The true crime genre has been a cornerstone of the podcast market for many years now, and we may well see an increase in newsletters about cold cases, wife murders, or gang rackets. Unfortunately, this form can easily be imitated by ChatGPT, which can pull information from Wikipedia and other websites and stitch together stories that seem intense.
4. An artificial intelligence scammer sneaks into print.
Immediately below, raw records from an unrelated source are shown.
(* ===== verification/ApiProps.v ===== *)
(** The routes' trust boundary: what reaches the plane is asked for an owner Google
    vouched for and the allowlist holds; and on the Firestore plane nobody else sees
    an owner's investigations, or tells them from ones that do not exist. *)
From Stdlib Require Import ZArith Lia.
From stdpp Require Import prelude strings list gmap relations.
From S2P Require Import Prelude PyText Float64 Tools Domain World Sqlite Approvals ControlPlane Workers Api PlaneOrder FirestorePlane Lifecycle FirestoreSteps FirestoreProps.
Local Open Scope Z_scope.

(** * Who a request is for *)

(** The authorization is a token Google vouches for: its email is verified, and is,
    case and surrounding space aside, one of the allowed owners. *)
Definition vouched (v : GoogleIdentityVerifier) (allowed : gset string) (authorization : option string)
    (o : string) : Prop :=
  exists token claims email a,
    authorization = Some ("Bearer " +:+ token) /\ py_strip token <> ""
    /\ gv_validator v (py_strip token) (gv_client_id v) = Ok claims
    /\ dict_get "email" claims = Some (JStr email) /\ py_strip email <> ""
    /\ dict_get "email_verified" claims = Some (JBool true)
    /\ o = casefold (py_strip email) /\ o <> ""
    /\ a ∈ allowed /\ py_strip a <> "" /\ o = casefold (py_strip a).

Definition google_app (v : GoogleIdentityVerifier) (allowed : gset string) : App :=
  {| ap_allowed_owners := allowed; ap_verify := google_verify v |}.

(** What a request asks of the plane on behalf of an owner. *)
Definition request_op (o : string) (request : Request) : result Failure PlaneOp :=
  match request with
  | post_investigation r key => key ← idempotency_key key; Ok (op_create o r key)
  | get_investigation id => Ok (op_status o id)
  | get_investigation_events id => Ok (op_events o id)
  | post_decision id r => Ok (op_decide o id r)
  | get_investigation_report id => Ok (op_report o id)
  end.

Lemma removeprefix_app p s : removeprefix p (p +:+ s) = s.
Proof.
  unfold removeprefix. assert (is_prefix p (p +:+ s) = true) as -> by (apply is_prefix_spec; by exists s).
  by induction p.
Qed.

Lemma in_normalized o allowed :
  o ∈ normalized_owners allowed <-> exists a, a ∈ allowed /\ py_strip a <> "" /\ o = casefold (py_strip a).
Proof. unfold normalized_owners. set_solver. Qed.

Lemma google_verify_Ok v token email :
  google_verify v token = Ok email <-> exists claims,
    gv_validator v token (gv_client_id v) = Ok claims /\ dict_get "email" claims = Some (JStr email)
    /\ py_strip email <> "" /\ dict_get "email_verified" claims = Some (JBool true).
Proof.
  unfold google_verify. split.
  - destruct (gv_validator _ _ _) as [claims|]; [|done].
    destruct (dict_get "email" claims) as [[| | | |e| |]|] eqn:He; try done. case_decide; [done|].
    destruct (dict_get "email_verified" claims) as [[|[]| | | | |]|] eqn:Hv; try done.
    intros [= ->]. by exists claims.
  - intros (claims & -> & -> & Hne & ->). by rewrite decide_False.
Qed.

Lemma google_verify_Err v token e : google_verify v token = Err e -> e = ValueError.
Proof. unfold google_verify. by repeat (case_match; try congruence). Qed.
ChatGPT brings me to the next item on my list. In September, Nicholas Huynh-Brown, a Toronto-based journalist and editor Locallaunched an open call for stories about healthcare privatization in Canada. One of the best offers he received came from Victoria Goldie, a freelancer who boasted a resume of publications that would intrigue any editor at a small but prestigious publication such as Local. Through some simple due diligence, Huynh-Brown discovered that Goldie had been making up quotes in previous articles—sometimes from people who didn't seem to exist—and concluded that she likely used AI to write not only her articles, but also her presentation. Apparently she did not live in Toronto as she claimed when she told her story to Huynh-Brown. In her other work she cheated.
Goldie appears to have been duped by a long list of publications; That Guardian, LiveAnd Journal of the Law Society of Scotland all the retracted articles she wrote for them. I don't think the editors in these places were naive, and I don't think they made obvious mistakes that reflect widespread incompetence in the industry. And that doesn't necessarily herald a flood of AI freelancers scamming editors around the world, mostly because journalism pays terribly and there are better things to do. But we are approaching a time when it will be difficult to distinguish the daily news feed generated by people from the news generated by a large language model. What happens if this line is crossed?
Or perhaps the troubled and financially strapped media industry will simply deliberately cross that Rubicon. Last week Washington Mail launched an audio product called Your personal podcastwhich will allow users to create a daily news summary. According to internal emailusers will be able to select their own hosts, select areas of interest, and even “ask questions using our Ask the Post AI technology.” Presumably, these answers will come from the newspaper's own reporters and stories, but when you replace the news-gathering names and faces with a soothing robotic voice, how will readers and listeners think about the news?
3. Streamers have an incentive to talk about politics
I've already written a lot about this this year, so I'll keep it short: streaming, like all disaggregated social media phenomena, is much less democratic and independent than it might seem. The algorithm is the great determinant of success and failure, and people who are always trying to unravel its secrets end up doing the same thing. Last year we saw what I will call, using a term coined on the Internet, “political maximization.” Content creators such as Adin Ross and the Nelk Boys, who have only recently shown an interest in politics, started talking about the news— first of all, about the Gaza Strip. I believe many of these people will stop talking about Palestine and politics once the algorithms change; anyway, considering the impact that these new media forms have on young people in particular, it would not be surprising if this switch were turned on during every major election cycle.
2. News traffic continues to decline
Northwestern University's Medill School of Journalism released its report in October. annual report about the state of local news. According to the report, monthly page views of the country's 100 largest newspapers have fallen by forty-five percent over the past four years. The rest of the statistics in the report are no better. Quantity “desert news“, defined as areas that lack consistent local reporting, continued to grow as more than one hundred and thirty newspapers closed in 2025, about the same number as closed the year before.
No one seems to have a clear plan for what to do with all this. Of course, no one seems to know how to meet the need for local news, despite numerous efforts that have had varying degrees of success. One possibility is that there is less demand for local news than journalists would like to believe, and that we now live in a world in which people care most about news about Donald Trump. But I think the public is a little tired of the endless coverage of Trump at this point, and that people will support the efforts of local news outlets who try to meet them somewhere on their regular tours, via the Internet.